WHAT TO DO
Could you return each line of the material that has "right" in it?

SUPPLIED DATA
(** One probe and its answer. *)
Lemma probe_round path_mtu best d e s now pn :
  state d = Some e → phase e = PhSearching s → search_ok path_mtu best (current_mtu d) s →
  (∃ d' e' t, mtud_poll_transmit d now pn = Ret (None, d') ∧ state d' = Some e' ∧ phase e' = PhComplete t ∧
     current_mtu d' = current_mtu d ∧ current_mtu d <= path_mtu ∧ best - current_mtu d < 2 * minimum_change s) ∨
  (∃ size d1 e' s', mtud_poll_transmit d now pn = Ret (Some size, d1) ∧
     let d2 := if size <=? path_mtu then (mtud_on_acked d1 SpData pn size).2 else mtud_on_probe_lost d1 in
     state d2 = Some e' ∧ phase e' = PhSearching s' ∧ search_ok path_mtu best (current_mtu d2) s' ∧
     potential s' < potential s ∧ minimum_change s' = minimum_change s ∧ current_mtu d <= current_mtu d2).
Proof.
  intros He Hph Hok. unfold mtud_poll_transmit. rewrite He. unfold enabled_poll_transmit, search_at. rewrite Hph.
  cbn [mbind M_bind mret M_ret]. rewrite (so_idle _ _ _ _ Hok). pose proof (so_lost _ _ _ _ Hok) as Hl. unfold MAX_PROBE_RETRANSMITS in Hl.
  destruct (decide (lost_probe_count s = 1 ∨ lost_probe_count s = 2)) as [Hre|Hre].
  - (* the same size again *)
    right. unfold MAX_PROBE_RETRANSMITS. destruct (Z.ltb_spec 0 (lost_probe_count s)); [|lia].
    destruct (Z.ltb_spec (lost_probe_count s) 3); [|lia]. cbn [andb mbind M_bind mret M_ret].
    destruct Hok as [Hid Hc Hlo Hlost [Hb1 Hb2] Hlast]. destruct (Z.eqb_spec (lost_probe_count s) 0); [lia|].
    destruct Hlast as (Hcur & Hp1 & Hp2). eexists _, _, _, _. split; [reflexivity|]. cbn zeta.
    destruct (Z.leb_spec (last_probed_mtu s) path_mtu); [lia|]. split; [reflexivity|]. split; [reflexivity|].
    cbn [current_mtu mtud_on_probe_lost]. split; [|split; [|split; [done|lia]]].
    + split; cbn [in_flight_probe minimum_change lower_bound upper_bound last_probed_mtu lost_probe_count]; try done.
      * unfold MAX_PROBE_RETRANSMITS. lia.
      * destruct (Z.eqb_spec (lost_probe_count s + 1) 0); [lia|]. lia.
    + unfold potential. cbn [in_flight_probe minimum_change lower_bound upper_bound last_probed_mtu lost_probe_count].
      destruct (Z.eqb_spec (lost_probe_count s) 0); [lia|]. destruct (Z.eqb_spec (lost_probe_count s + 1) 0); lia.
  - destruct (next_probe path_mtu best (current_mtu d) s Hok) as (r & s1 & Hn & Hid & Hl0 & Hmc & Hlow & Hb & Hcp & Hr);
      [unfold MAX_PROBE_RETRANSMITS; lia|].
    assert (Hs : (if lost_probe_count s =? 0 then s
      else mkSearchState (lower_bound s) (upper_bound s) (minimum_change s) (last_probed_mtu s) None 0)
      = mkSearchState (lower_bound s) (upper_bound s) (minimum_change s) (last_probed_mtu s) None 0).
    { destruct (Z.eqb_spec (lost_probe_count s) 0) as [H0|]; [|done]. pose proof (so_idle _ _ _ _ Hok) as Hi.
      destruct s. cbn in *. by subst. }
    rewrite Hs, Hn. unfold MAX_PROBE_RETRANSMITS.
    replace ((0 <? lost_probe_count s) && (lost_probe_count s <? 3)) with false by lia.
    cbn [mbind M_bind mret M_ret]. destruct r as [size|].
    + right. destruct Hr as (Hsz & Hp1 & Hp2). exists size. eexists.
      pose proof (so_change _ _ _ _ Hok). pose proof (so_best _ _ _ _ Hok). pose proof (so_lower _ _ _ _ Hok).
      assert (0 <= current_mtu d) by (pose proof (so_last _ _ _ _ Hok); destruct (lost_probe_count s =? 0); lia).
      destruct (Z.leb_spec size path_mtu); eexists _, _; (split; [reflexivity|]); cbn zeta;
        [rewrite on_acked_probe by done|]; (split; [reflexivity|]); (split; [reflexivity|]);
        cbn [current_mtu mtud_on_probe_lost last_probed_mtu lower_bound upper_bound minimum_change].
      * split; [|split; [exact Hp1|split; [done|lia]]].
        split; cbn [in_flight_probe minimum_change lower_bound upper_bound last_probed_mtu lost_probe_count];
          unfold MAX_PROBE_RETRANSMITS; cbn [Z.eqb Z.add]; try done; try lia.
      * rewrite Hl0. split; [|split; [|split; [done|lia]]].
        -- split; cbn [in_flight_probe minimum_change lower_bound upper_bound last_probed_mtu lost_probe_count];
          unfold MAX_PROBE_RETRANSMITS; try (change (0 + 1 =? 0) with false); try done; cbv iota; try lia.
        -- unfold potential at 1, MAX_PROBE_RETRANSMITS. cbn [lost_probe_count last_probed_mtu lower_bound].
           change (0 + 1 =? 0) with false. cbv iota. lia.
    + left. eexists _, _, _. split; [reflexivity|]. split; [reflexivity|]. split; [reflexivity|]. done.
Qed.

YOUR RESPONSE
    right. unfold MAX_PROBE_RETRANSMITS. destruct (Z.ltb_spec 0 (lost_probe_count s)); [|lia].
    + right. destruct Hr as (Hsz & Hp1 & Hp2). exists size. eexists.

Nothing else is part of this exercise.